La chambre est ouverte au ciel bleu-turquin ;
Pas de place : des coffrets et des huches !
Dehors le mur est plein d’aristoloches
Où vibrent les gencives des lutins.

Que ce sont bien intrigues de génies
Cette dépense et ces désordres vains !
C’est la fée africaine qui fournit
La mûre, et les résilles dans les coins.

Plusieurs entrent, marraines mécontentes,
En pans de lumière dans les buffets,
Puis y restent ! le ménage s’absente
Peu sérieusement, et rien ne se fait.

Le marié a le vent qui le floue
Pendant son absence, ici, tout le temps.
Même des esprits des eaux, malfaisants
Entrent vaguer aux sphères de l’alcôve.

La nuit, l’amie oh ! la lune de miel
Cueillera leur sourire et remplira
De mille bandeaux de cuivre le ciel.
Puis ils auront affaire au malin rat.

– S’il n’arrive pas un feu follet blême,
Comme un coup de fusil, après des vêpres.
– Ô spectres saints et blancs de Bethléem,
Charmez plutôt le bleu de leur fenêtre !

§

La camera è aperta al cielo azzurro turchino; non c’è posto: cofanetti e madie! Fuori il muro è coperto di aristolochie ove vibrano le gengive dei folletti.

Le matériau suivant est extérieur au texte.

(** C3: a transaction that is verifying is confirmed by a reading exactly when
    the SIM is the one it was written with, the value read back is the target,
    the modem is registered, and the data path confirms: either no data is
    expected (and the change is not an APN), or data is expected, connected, with
    an address, on a new connection if the change is an APN, and the DNS probe
    succeeded. *)
Theorem txn_confirmed_iff (t : Txn) (r : Reading) (now : N) :
  phase t = Phase.Verifying -> intent t = None ->
  phase (on_reading t r now).1 = Phase.Confirmed
  <-> sim_check (sim t) (r_sim r) = SimCheck.Same /\ r_value r = Some (target t)
      /\ r_registered r = true /\ data_confirms t r.
Proof.
  intros Hp Hi. rewrite <- judge_ok_iff by done.
  assert (counting t = true) as Hc by (unfold counting, waiting; by rewrite Hp, Hi).
  destruct (on_reading_counting t r now Hc) as [Hs|Hs|Hs Hv|v Hs Hv _|v Hs Hv Hp'].
  - split; [done|]. intuition congruence.
  - apply not_confirmed_iff; [|intuition congruence].
    by rewrite (proj1 (control_fields _ _ (pre_control t r now))), Hp.
  - apply not_confirmed_iff; [|intuition congruence].
    by rewrite (proj1 (control_fields _ _ (noted_control t r now))), Hp.
  - pose proof (with_value_control t r now v) as Hcon.
    destruct (with_value_frame t r now v) as (_&_&_&_&_&Ht&_&_&_&Hcf&_).
    rewrite verify_value_confirmed
      by (by rewrite (proj1 (control_fields _ _ Hcon))).
    rewrite (judge_stable _ _ r Hcon Hcf), Ht, Hs, Hv.
    split; [|intuition congruence]. intros (-> & ? & ?). done.
  - congruence.
Qed.

Definition demo_verifying : Txn :=
  applied (begin_apply (new (demo_new true) 0)) Applied.Done 1000.

Lemma txn_confirmed_iff_witness :
  phase (on_reading demo_verifying (demo_reading "Only_LTE" (Some true)) 3000).1
  = Phase.Confirmed.
Proof.
  apply (txn_confirmed_iff demo_verifying (demo_reading "Only_LTE" (Some true)) 3000);
    [reflexivity|reflexivity|].
  split_and!; [reflexivity..|]. exists demo_data. split; [reflexivity|].
  right. split_and!; [reflexivity|reflexivity|discriminate|discriminate|reflexivity].
Defined.

(** ** Deadlines *)

Lemma on_tick_late t now : counting t = true -> late t now = true ->
  Phase.is_final (phase (on_tick t now).1) = true
  \/ (phase t = Phase.Verifying /\ phase (on_tick t now).1 = Phase.RollingBack
      /\ intent (on_tick t now).1 = Some Intent.Rollback).
Proof.
  intros Hc Hl.
  destruct (on_tick_view t now) as [Hf|Hf Hn|_ Hn| | | |]; try congruence;
    [by rewrite counting_not_final in Hf|by left|by left|by right|by left].
Qed.

Lemma late_stable t u now : control u = control t -> frame t u ->
  late u now = late t now /\ counting u = counting t /\ phase u = phase t.
Proof.
  intros Hc Hf. apply control_fields in Hc as (Hp&_&Hi&_&_&_&_&Hw&_).
  destruct Hf as (_&_&_&_&_&_&_&_&_&_&_&Hd&_).
  unfold late, counting, waiting. by rewrite Hp, Hi, Hw, Hd.
Qed.

(** The clock decides for any transaction the value did not decide for. *)
Definition decided_at (t : Txn) (res : Txn * Next) : Prop :=
  Phase.is_final (phase res.1) = true
  \/ (phase t = Phase.Verifying /\ phase res.1 = Phase.RollingBack
      /\ intent res.1 = Some Intent.Rollback).

Lemma decided_tick t u now : counting t = true -> late t now = true ->
  late u now = late t now -> counting u = counting t -> phase u = phase t ->
  decided_at t (on_tick u now).
Proof.
  intros Hc Hl El Ec Ep. unfold decided_at. rewrite <- Ep.
  apply on_tick_late; congruence.
Qed.

Lemma verify_value_late u r v now : counting u = true -> late u now = true ->
  decided_at u (verify_value u r v now).
Proof.
  intros Hc Hl. destruct (verify_value_view u r v now);
    first [by left | by apply decided_tick].
Qed.

Lemma rollback_value_late u r v now : counting u = true -> late u now = true ->
  decided_at u (rollback_value u r v now).
Proof.
  intros Hc Hl. destruct (rollback_value_view u r v now);
    first [by left | by apply decided_tick].
Qed.

Lemma on_reading_late t r now : counting t = true -> late t now = true ->
  decided_at t (on_reading t r now).
Proof.
  intros Hc Hl. destruct (on_reading_counting t r now Hc) as [Hs|Hs|Hs Hv|v Hs Hv _|v Hs Hv _].
  - by left.
  - destruct (late_stable t _ now (pre_control t r now) (pre_frame t r now)) as (? & ? & ?).
    by apply decided_tick.
  - destruct (late_stable t _ now (noted_control t r now) (noted_frame t r now)) as (? & ? & ?).
    by apply decided_tick.
  - destruct (late_stable t _ now (with_value_control t r now v) (with_value_frame t r now v))
      as (El & Ec & Ep).
    unfold decided_at. rewrite <- Ep. apply verify_value_late; congruence.
  - destruct (late_stable t _ now (with_value_control t r now v) (with_value_frame t r now v))
      as (El & Ec & Ep).
    unfold decided_at. rewrite <- Ep. apply rollback_value_late; congruence.
Qed.

(** A poll of the driver: a reading, or a tick when the read failed. *)
Definition polls (e : event) (now : N) : bool :=
  match e with Reads _ n | Tick n => bool_decide (n = now) | _ => false end.

Lemma poll_late t e now : polls e now = true -> counting t = true -> late t now = true ->
  decided_at t (run_event t e).
Proof.
  intros He Hc Hl. destruct e; try done; apply bool_decide_eq_true in He; subst.
  - by apply on_reading_late.
  - by apply on_tick_late.
Qed.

Son davvero intrighi di geni questa spesa e questi disordini vani! E la fata africana che fornisce la mora e le reticelle negli angoli.

Parecchie entrano, madrine scontente, con lembi di luce negli armadi, poi vi rimangono! la coppia s’assenta poco seriamente e non si combina nulla.

Lo sposo è soppiantato dal vento, durante la sua assenza, qui, di continuo. Perfino spiriti delle acque, malefici, entrano e vagano tra le sfere dell’alcova.

Nella notte amica, oh, la luna di miele raccoglierò il loro sorriso e riempirò di mille strisce di rame il cielo. Poi avranno da fare col topolino maligno.

– Se non arriva un pallido fuoco fatuo, come una fucilata, dopo i vespri. O santi e bianchi spettri di Betlemme, incantate piuttosto l’azzurro della loro finestra!